A DISTILLERY is making its first foray into blended malt Scotch whisky – re-telling the story of the malt tax protests that took place in Scotland in the 18th century in the process.

The Glasgow Distillery Company’s Malt Riot Blended Malt Scotch Whisky is described as a selected blend of handpicked single malts from across Scotland, with the distillery’s Glasgow 1770 Single Malt at its heart.

The malt tax protests took place in 1725. Held in Glasgow and then across the nation, they demanded the tax on malted barley be overturned. In Glasgow, malt stores were barricaded and excisemen chased from the city. The home of the local MP and former collector of taxes for the Port of Glasgow, who originally supported the introduction of the malt tax, Daniel Campbell, was destroyed.

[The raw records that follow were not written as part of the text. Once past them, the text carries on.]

(** ** The credential check *)

(** C9: when OPENAI_API_KEY is unset or empty, [main] prints the two
    diagnostic lines to the error stream and exits with status 1; the
    trace gains nothing else and the history file is left as it was. *)
Theorem main_without_key_exits_1 :
  forall json_loads json_dumps create disk removable stdout_encodes inv w,
    environ inv "OPENAI_API_KEY" = None \/
    environ inv "OPENAI_API_KEY" = Some "" ->
    main json_loads json_dumps create disk removable stdout_encodes inv w =
      (Raise (SystemExit 1),
       mkWorld (w_file w)
         (w_trace w ++
            [E_print_err "Error: OPENAI_API_KEY is not set.";
             E_print_err "Set it with: export OPENAI_API_KEY='sk-...'"]))
    /\ exit_status (fst (main json_loads json_dumps create disk removable
        stdout_encodes inv w)) = 1%Z.
Proof.
  intros json_loads json_dumps create disk removable stdout_encodes inv w Hkey.
  assert (Hmain : main json_loads json_dumps create disk removable
      stdout_encodes inv w =
      (Raise (SystemExit 1),
       mkWorld (w_file w)
         (w_trace w ++
            [E_print_err "Error: OPENAI_API_KEY is not set.";
             E_print_err "Set it with: export OPENAI_API_KEY='sk-...'"]))).
  { unfold main, getenv.
    assert (Hset : not_set (environ inv "OPENAI_API_KEY") = true)
      by (destruct Hkey as [-> | ->]; reflexivity).
    rewrite Hset. run. unfold log. simpl.
    rewrite <- app_assoc. reflexivity. }
  split; [exact Hmain | rewrite Hmain; reflexivity].
Qed.

Lemma main_without_key_exits_1_witness :
  exit_status
    (fst (main (loads_among []) dumps_indent2 (answering "ok") disk_ok
        can_remove stdout_utf8
            (mkInvocation ["chatgpt"; "hello"] env_empty true [])
            (fresh (Text "[]")))) = 1%Z.
Proof.
  apply (main_without_key_exits_1 (loads_among []) dumps_indent2
           (answering "ok") disk_ok can_remove stdout_utf8
           (mkInvocation ["chatgpt"; "hello"] env_empty true [])
           (fresh (Text "[]"))).
  left. reflexivity.
Defined.

(** ** The source of the prompt *)

Lemma arguments_present :
  forall inv,
    (1 <? List.length (sys_argv inv))%nat = true <-> arguments inv <> [].
Proof.
  intros inv. unfold arguments.
  destruct (sys_argv inv) as [| prog [| a args]]; simpl; split;
    intros H; try discriminate; try reflexivity; try congruence.
Qed.

Lemma arguments_absent :
  forall inv,
    (1 <? List.length (sys_argv inv))%nat = false <-> arguments inv = [].
Proof.
  intros inv. unfold arguments.
  destruct (sys_argv inv) as [| prog [| a args]]; simpl; split;
    intros H; try discriminate; reflexivity.
Qed.

(** [isspace] holds of the listed whitespace characters and of no
    other. *)
Lemma isspace_listed :
  forall c, isspace c = existsb (Ascii.eqb c) whitespace_chars.
Proof.
  intros c.
  destruct c as [[] [] [] [] [] [] [] []]; vm_compute; reflexivity.
Qed.

Lemma isspace_whitespace :
  forall c, isspace c = true <-> is_whitespace c.
Proof.
  intros c. rewrite isspace_listed. unfold is_whitespace. split.
  - intros H. apply existsb_exists in H. destruct H as [d [Hin Heq]].
    apply Ascii.eqb_eq in Heq. subst d. exact Hin.
  - intros H. apply existsb_exists. exists c. split; [exact H |].
    apply Ascii.eqb_refl.
Qed.

Lemma not_whitespace :
  forall c, isspace c = false <-> ~ is_whitespace c.
Proof.
  intros c. rewrite <- isspace_whitespace.
  destruct (isspace c); split; intros H; congruence.
Qed.

Lemma blank_cons :
  forall c s, blank (String c s) <-> isspace c = true /\ blank s.
Proof.
  intros c s. unfold blank. simpl. rewrite isspace_whitespace. split.
  - intros H. inversion H; subst. split; assumption.
  - intros [Hc Hs]. constructor; assumption.
Qed.

Lemma blank_empty : blank "".
Proof.
  unfold blank. simpl. constructor.
Qed.

(** [lstrip] takes a run of whitespace off the front. *)
Lemma lstrip_splits :
  forall s, exists lead, s = String.append lead (lstrip s) /\ blank lead.
Proof.
  induction s as [| c s [lead [Hs Hlead]]].
  - exists "". split; [reflexivity | apply blank_empty].
  - simpl lstrip. destruct (isspace c) eqn:Hc.
    + exists (String c lead). split.
      * simpl. rewrite <- Hs. reflexivity.
      * apply blank_cons. split; assumption.
    + exists "". split; [reflexivity | apply blank_empty].
Qed.

(** [rstrip] takes a run of whitespace off the back. *)
Lemma rstrip_splits :
  forall s, exists trail, s = String.append (rstrip s) trail /\ blank trail.
Proof.
  induction s as [| c s [trail [Hs Htrail]]].
  - exists "". split; [reflexivity | apply blank_empty].
  - simpl rstrip. destruct (rstrip s) as [| d r] eqn:Hr.
    + destruct (isspace c) eqn:Hc.
      * exists (String c trail). split.
        -- simpl. rewrite Hs. reflexivity.
        -- apply blank_cons. split; assumption.
      * exists trail. split; [| exact Htrail].
        simpl. rewrite Hs. reflexivity.
    + exists trail. split; [| exact Htrail].
      rewrite Hs at 1. reflexivity.
Qed.

Lemma lstrip_first :
  forall s c, first_char (lstrip s) = Some c -> isspace c = false.
Proof.
  induction s as [| a s IH]; intros c H; simpl in H; [discriminate |].
  destruct (isspace a) eqn:Ha; [apply IH; exact H |].
  simpl in H. inversion H; subst. exact Ha.
Qed.

Lemma rstrip_first :
  forall s c,
    (forall a, first_char s = Some a -> isspace a = false) ->
    first_char (rstrip s) = Some c -> isspace c = false.
Proof.
  intros [| a s] c Hfirst H; [discriminate |].
  assert (Ha : isspace a = false) by (apply Hfirst; reflexivity).
  simpl in H. destruct (rstrip s); [rewrite Ha in H |];
    simpl in H; inversion H; subst; exact Ha.
Qed.

Lemma rstrip_last :
  forall s c, last_char (rstrip s) = Some c -> isspace c = false.
Proof.
  induction s as [| a s IH]; intros c H; [discriminate |].
  simpl rstrip in H. destruct (rstrip s) as [| d r] eqn:Hr.
  - destruct (isspace a) eqn:Ha; [discriminate |].
    simpl in H. inversion H; subst. exact Ha.
  - apply IH. exact H.
Qed.

Lemma lstrip_blank :
  forall lead s, blank lead -> lstrip (String.append lead s) = lstrip s.
Proof.
  induction lead as [| c lead IH]; intros s Hlead; [reflexivity |].
  apply blank_cons in Hlead. destruct Hlead as [Hc Hlead].
  simpl. rewrite Hc. apply IH. exact Hlead.
Qed.
(** C2, as the code has it.  For a response that is not 2xx and whose
    body parses to an object with an [error] object of string [code] and
    [message]: the raised error's code and message are those of the body
    when they are not empty, an empty code is replaced by [http_error] and
    an empty message by [HTTP <status>]; its details are the body's
    details as they are, and its status is that of the response. *)
Theorem api_error_fields {host : Host} (this : SchedulifyX)
    (method endpoint : string) (body : jsval) (queryParams : option QueryParams)
    (url : URL) (w : World) (t : Z) (r : Response)
    (errorBody error : jsval) (c m : string) (d : jsval) :
  build_url this endpoint queryParams = Some url ->
  next_fetch w = Responds t r ->
  t < timer_delay (timeout this) ->
  ok r = false ->
  resp_json r = Fulfilled errorBody ->
  get_prop errorBody "error" = error ->
  get_prop error "code" = JStr c ->
  get_prop error "message" = JStr m ->
  get_prop error "details" = d ->
  exists e,
    fst (request this method endpoint body queryParams w) = Rejected (ThrownSX e)
    /\ code e = JStr (if (c =? "")%string then "http_error" else c)
    /\ message e = (if (m =? "")%string
                    then "HTTP " ++ Number_toString (resp_status r) else m)
    /\ details e = d
    /\ status e = resp_status r.
Proof.
  intros Hurl Hnext Hlt Hok Hjson Herror Hcode Hmessage Hdetails.
  assert (nullish error = false) as Hne
    by (destruct error; try reflexivity; discriminate).
  assert (nullish errorBody = false) as Hnb
    by (destruct errorBody; try reflexivity; cbn in Herror; subst error; discriminate).
  assert (errorData_of r = Fulfilled errorBody) as Hdata
    by (unfold errorData_of; rewrite Hjson; reflexivity).
  assert (String_throws (api_message r errorBody) = false) as Hconv.
  { unfold api_message, opt_member, or_else. rewrite Herror, Hne, Hmessage.
    destruct (truthy (JStr m)); reflexivity. }
  exists (api_error r errorBody).
  rewrite (request_not_ok_run _ method _ body _ _ _ _ _ errorBody
             Hurl Hnext Hlt Hok Hdata Hnb Hconv).
  unfold api_error, opt_member. rewrite Herror, Hne, Hcode, Hmessage, Hdetails.
  unfold or_else. cbn [truthy fst].
  repeat split.
  - cbn. destruct (c =? "")%string; reflexivity.
  - cbn. destruct (m =? "")%string; reflexivity.
Qed.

Campbell was compensated by the city of Glasgow and used the money to purchase the island of Islay and part of Jura. He encouraged local farmers to seed surplus barley and ignited the legal production of single malt Scotch whisky.

Distillery CEO and co-founder Liam Hughes said: “The story of the malt riots is a really powerful one but has been largely forgotten.

“This year has been an extremely challenging time for all in light of Covid-19. For Glasgow Distillery, the launch of Malt Riot, following on from the release of Glasgow 1770 Single Malt Whisky – Triple Distilled Release No.1, is hopefully the start of some return to normality.”